According to an embodiment of the invention, a URL containing an
attributable sequence may be flagged as spam if the attributable
sequence has been determined by the social networking system 130 to
represent an entity that is operated by a spammer. In an
embodiment, the social networking system 130 may identify entities
that are operated by spammers by historical analysis of traffic
data. In an embodiment, traffic data comprises all of the instances
that URLs were accessed from within the social networking system
130 over a suitable time period. Instances may include URL clicks,
selections, postings, or any other technique by which traffic
potentially or actually flows from the social networking system 130
to an entity. Traffic data may comprise all URLs accessed during
the time period and the instances that they were accessed. Any
technique for identifying entities operated by spammers may be
used.
According to an embodiment of the invention, the social networking
system 130 may maintain a list of attributable sequences. The list
may be modified periodically to incorporate updated traffic
information. In an embodiment, additional attributable sequences
that include sub-domain names or paths included in existing
attributable sequences may be added to the list. For example, if
after determining that the identifier sequence 456.fff.ghi.com is
an attributable sequence, the social networking system 130
determines that URLs including the identifier sequence
456.fff.ghi.com/ttt/ppp were frequently clicked, the social
networking system 130 may determine that the sequence
456.fff.ghi.com/ttt/ppp is also an attributable sequence. The
social networking system 130 may add the sequence
456.fff.ghi.com/ttt/ppp to the list. In an embodiment, the social
networking system 130 uses the attributable sequences as exceptions
in analyzing traffic data. In an embodiment, the social networking
system 130 may ignore an attributable sequence within a URL when
analyzing the URL. In an embodiment, the list may be kept in
high-speed storage or other easily accessible media.

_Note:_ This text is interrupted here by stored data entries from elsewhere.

(* ===== verification/EventModel.v ===== *)
(** * The edit history of a document ([object_database/web/cells/editor/event_model.py])

    A document is a list of lines, changed by events that replace runs of lines.  Undo and
    redo are events as well: they reverse an earlier event.  The module checks incoming
    events, computes undo and redo events and differences, and merges changes.

    The dictionaries of the program become records once they are checked; [isValidEvent]
    checks the values that arrive as they come from JSON ([json]), and [as_event] is the
    record such a value stands for.  Clock readings and fresh guids are arguments. *)

From Stdlib Require Import Lia QArith.
From stdpp Require Import options.
From S2P Require Import Prelude.

#[local] Set Warnings "-register-all".
Local Open Scope Z_scope.

(** ** Records *)

Abbreviation Line := string.

Record Change := { oldLines : list Line; newLines : list Line; lineIndex : Z }.
Record Cursor := { pos : Z * Z; tail : Z * Z; desiredCol : Z }.
Inductive UndoState := Undo | Redo.
Inductive Reason := RText (s : string) | RDict (d : list (string * string)).
Record Event := {
  changes : list Change;
  startCursors : list Cursor;
  newCursors : list Cursor;
  timestamp : Q;
  undoState : option UndoState;
  editSessionId : option string;
  reason : Reason;
  eventGuid : string;
  priorEventGuid : string;
  undoing : option string;
}.
#[export] Instance Event_settable : Settable Event := λ r,
  {| changes := changes r; startCursors := startCursors r; newCursors := newCursors r; timestamp := timestamp r;
     undoState := undoState r; editSessionId := editSessionId r; reason := reason r; eventGuid := eventGuid r;
     priorEventGuid := priorEventGuid r; undoing := undoing r |}.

According to one embodiment of the invention, certain identifiers
may be ignored or collapsed into a base domain name because they do
not correspond to a meaningful entity. For example, many URLs may
take the form http://www.abc.com, wherein www represents a standard
abbreviation for `World Wide Web`. The sub-domain name www may
simply be collapsed into the base domain name abc because
http://abc.com and http://www.abc.com are equivalent. As another
example, the top level domain .com may be ignored because, as noted
above, .com is a designation that applies to hundreds of millions
of entities on the Internet.
FIG. 5 illustrates a process 500 for determining an attributable
sequence in accordance with an embodiment of the invention. At
block 501, the social networking system 130 receives traffic data
for a time period. Traffic data may comprise instances of URLs
accessed from within the social networking system 130. The
instances of URLs being accessed may comprise a click, a selection,
posting, or any other technique by which URLs are accessed or
shared from within the social networking system 130. The time
period may be a week, a month, a year, or any length of time. At
block 502, the social networking system 130 extracts identifiers
from each URL within the traffic data. At block 503, the social
networking system 130 classifies the URLs in a hierarchical
structure. According to an embodiment, the hierarchical structure
may comprise nodes that represent each sequence of identifiers
extracted from the URLs within the traffic data. At block 504, the
social networking system 130 determines how many instances each
entity represented by a sequence of identifiers was accessed. The
social networking system 130 may determine numbers of instances the
children of each entity, e.g., sub-domains and paths, were
accessed. At block 505, the social networking system 130 determines
a threshold percentage, relating to the amount of traffic that
flows to a child entity of an entity. At block 506, for each entity
represented by a sequence of identifiers, the social networking
system 130 determines if a child of the entity accounts for a
percentage of the traffic that flowed to the entity that meets or
exceeds the threshold percentage. At block 507, the social
networking system 130 designates as an attributable sequence the
sequence of identifiers representing the entity when no child of
the entity accounts for a percentage of the traffic that flowed to
the entity that meets or exceeds the threshold percentage. At block
508, the social networking system 130 designates a URL as spam when
the attributable sequence is the most specific attributable
sequence within the URL and the attributable sequence has been
determined to represent an actionable target. In an embodiment, the
actionable target may be a spammer entity. In an embodiment, the
process 500 may be performed in whole or in part by the traffic
analysis module 146, the URL attribution module 148, or any other
module of the social networking system 130.
Hardware Implementation
The foregoing processes and features can be implemented by a wide
variety of machine and computer system architectures and in a wide
variety of network and computing environments. FIG. 6 illustrates
an example of a computer system 600 that may be used to implement
one or more of the computing devices described herein. The computer
system 600 includes sets of instructions for causing the computer
system 600 to perform the processes and features discussed herein.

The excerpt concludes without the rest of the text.